## Task to complete
In the entries below, find the line with "A storage represents" and the line with "Entity.PskBundle e => encrypt draw c e". Return those two lines and all lines between them, exactly.

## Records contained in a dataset
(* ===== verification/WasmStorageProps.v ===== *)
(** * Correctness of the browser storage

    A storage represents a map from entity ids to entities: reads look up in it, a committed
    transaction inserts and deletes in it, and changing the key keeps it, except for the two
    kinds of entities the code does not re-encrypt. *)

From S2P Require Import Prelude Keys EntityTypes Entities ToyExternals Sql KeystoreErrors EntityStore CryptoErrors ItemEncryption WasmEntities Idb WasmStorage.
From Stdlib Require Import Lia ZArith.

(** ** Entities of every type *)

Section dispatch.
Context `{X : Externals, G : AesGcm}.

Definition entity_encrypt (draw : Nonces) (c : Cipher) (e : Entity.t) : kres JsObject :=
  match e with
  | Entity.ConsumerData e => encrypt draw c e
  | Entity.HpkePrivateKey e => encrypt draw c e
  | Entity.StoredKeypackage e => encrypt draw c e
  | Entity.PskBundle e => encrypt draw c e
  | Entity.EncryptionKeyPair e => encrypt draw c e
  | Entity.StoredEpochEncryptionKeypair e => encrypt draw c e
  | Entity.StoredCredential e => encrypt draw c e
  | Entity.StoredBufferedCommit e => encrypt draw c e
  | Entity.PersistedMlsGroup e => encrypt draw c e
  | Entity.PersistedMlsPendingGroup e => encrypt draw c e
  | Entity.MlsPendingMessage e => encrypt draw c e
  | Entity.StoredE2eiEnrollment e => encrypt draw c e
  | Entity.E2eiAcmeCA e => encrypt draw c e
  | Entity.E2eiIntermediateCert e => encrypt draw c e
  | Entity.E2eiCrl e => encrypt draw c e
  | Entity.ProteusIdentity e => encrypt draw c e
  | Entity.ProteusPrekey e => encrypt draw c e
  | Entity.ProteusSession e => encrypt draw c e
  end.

...

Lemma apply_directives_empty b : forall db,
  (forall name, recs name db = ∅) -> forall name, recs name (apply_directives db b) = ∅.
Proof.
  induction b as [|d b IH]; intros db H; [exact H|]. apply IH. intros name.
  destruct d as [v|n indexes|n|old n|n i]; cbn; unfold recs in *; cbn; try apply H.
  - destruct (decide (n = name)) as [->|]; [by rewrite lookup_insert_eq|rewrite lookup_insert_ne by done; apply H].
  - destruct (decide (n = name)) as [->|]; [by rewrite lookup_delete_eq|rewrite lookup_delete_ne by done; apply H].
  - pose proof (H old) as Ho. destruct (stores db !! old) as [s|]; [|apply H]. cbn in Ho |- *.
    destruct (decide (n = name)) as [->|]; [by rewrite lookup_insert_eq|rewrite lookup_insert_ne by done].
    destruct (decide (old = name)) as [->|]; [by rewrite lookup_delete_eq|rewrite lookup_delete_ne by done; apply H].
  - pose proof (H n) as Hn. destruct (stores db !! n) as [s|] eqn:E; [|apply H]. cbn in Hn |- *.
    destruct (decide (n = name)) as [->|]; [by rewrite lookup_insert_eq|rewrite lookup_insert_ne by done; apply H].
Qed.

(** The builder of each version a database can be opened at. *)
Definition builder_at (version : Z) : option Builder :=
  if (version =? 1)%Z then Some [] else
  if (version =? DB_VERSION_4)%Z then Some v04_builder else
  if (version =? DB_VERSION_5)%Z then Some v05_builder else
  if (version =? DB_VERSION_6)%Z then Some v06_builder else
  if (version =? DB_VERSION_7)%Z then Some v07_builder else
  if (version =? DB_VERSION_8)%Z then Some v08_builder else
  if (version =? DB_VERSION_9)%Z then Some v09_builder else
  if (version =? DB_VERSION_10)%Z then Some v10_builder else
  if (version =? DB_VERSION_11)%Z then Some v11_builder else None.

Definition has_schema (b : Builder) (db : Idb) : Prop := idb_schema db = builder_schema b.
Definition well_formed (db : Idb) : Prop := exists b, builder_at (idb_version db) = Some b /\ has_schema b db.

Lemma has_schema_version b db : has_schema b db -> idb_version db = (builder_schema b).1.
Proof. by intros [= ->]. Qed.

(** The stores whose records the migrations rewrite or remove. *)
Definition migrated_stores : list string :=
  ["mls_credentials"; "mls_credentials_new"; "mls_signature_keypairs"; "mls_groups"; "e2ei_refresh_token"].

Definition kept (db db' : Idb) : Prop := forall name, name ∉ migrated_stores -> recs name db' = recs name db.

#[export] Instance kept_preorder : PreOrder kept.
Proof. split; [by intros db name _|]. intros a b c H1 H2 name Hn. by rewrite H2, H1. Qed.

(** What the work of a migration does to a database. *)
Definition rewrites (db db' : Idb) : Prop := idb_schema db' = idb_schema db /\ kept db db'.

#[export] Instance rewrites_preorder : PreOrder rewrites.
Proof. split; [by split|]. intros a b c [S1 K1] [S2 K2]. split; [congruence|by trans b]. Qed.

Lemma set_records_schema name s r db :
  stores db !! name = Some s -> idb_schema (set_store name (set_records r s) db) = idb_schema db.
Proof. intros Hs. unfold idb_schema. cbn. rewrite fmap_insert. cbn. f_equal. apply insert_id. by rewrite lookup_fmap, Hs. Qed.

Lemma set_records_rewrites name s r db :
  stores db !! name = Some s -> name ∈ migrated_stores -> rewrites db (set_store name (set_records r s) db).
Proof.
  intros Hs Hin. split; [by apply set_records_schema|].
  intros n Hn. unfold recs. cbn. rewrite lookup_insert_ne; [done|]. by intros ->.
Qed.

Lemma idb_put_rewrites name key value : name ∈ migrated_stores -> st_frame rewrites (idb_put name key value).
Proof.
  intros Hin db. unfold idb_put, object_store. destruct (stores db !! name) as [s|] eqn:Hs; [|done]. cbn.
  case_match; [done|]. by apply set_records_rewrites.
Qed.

* * *

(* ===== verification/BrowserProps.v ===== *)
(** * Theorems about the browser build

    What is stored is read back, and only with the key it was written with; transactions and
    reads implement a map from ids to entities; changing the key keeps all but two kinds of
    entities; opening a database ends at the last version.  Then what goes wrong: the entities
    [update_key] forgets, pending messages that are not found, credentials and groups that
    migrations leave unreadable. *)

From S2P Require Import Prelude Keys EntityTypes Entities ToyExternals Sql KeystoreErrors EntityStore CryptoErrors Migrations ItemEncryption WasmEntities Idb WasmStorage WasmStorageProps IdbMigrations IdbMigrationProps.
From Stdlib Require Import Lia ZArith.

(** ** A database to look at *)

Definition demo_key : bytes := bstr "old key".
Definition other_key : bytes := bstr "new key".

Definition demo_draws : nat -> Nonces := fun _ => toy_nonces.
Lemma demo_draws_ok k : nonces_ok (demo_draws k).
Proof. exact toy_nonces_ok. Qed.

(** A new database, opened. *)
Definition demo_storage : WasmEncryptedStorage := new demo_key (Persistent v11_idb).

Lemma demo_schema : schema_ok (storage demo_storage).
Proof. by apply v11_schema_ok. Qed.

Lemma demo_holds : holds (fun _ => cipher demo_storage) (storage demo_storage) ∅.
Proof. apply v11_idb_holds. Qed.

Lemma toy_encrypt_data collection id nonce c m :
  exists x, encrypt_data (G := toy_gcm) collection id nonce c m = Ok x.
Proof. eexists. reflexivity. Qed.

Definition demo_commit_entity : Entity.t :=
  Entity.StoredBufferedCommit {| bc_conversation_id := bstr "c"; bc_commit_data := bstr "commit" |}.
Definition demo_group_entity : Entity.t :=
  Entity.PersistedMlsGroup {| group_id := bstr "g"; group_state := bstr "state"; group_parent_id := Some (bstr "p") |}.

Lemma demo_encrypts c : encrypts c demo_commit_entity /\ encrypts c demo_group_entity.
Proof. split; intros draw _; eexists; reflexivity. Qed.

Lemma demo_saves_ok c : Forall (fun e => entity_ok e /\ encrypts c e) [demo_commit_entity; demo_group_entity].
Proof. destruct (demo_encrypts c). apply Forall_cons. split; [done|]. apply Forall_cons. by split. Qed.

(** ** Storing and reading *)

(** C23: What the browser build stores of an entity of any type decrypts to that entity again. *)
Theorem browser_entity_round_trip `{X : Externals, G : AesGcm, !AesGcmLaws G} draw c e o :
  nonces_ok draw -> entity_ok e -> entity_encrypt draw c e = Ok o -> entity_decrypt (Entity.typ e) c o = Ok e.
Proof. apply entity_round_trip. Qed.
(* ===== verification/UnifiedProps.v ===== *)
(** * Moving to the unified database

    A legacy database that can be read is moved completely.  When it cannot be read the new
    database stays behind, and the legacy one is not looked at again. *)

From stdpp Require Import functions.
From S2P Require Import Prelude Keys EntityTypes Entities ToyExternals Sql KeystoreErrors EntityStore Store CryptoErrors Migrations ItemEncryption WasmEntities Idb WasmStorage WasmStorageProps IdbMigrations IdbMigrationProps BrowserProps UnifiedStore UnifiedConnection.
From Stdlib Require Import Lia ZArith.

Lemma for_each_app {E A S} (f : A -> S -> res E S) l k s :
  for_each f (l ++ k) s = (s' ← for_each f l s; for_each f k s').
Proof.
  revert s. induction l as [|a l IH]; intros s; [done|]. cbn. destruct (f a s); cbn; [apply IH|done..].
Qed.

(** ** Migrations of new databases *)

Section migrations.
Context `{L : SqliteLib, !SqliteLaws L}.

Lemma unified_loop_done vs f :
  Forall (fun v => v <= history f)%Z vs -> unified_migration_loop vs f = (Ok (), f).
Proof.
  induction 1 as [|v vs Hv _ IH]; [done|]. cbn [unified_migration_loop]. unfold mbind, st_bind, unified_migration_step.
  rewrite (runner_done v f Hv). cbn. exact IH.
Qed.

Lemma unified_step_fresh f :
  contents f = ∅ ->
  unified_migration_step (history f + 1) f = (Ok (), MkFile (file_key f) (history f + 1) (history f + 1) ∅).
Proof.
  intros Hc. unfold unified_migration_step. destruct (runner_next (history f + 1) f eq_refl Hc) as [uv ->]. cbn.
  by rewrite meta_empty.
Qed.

## Exercise result
    A storage represents a map from entity ids to entities: reads look up in it, a committed
    transaction inserts and deletes in it, and changing the key keeps it, except for the two
    kinds of entities the code does not re-encrypt. *)

From S2P Require Import Prelude Keys EntityTypes Entities ToyExternals Sql KeystoreErrors EntityStore CryptoErrors ItemEncryption WasmEntities Idb WasmStorage.
From Stdlib Require Import Lia ZArith.

(** ** Entities of every type *)

Section dispatch.
Context `{X : Externals, G : AesGcm}.

Definition entity_encrypt (draw : Nonces) (c : Cipher) (e : Entity.t) : kres JsObject :=
  match e with
  | Entity.ConsumerData e => encrypt draw c e
  | Entity.HpkePrivateKey e => encrypt draw c e
  | Entity.StoredKeypackage e => encrypt draw c e
  | Entity.PskBundle e => encrypt draw c e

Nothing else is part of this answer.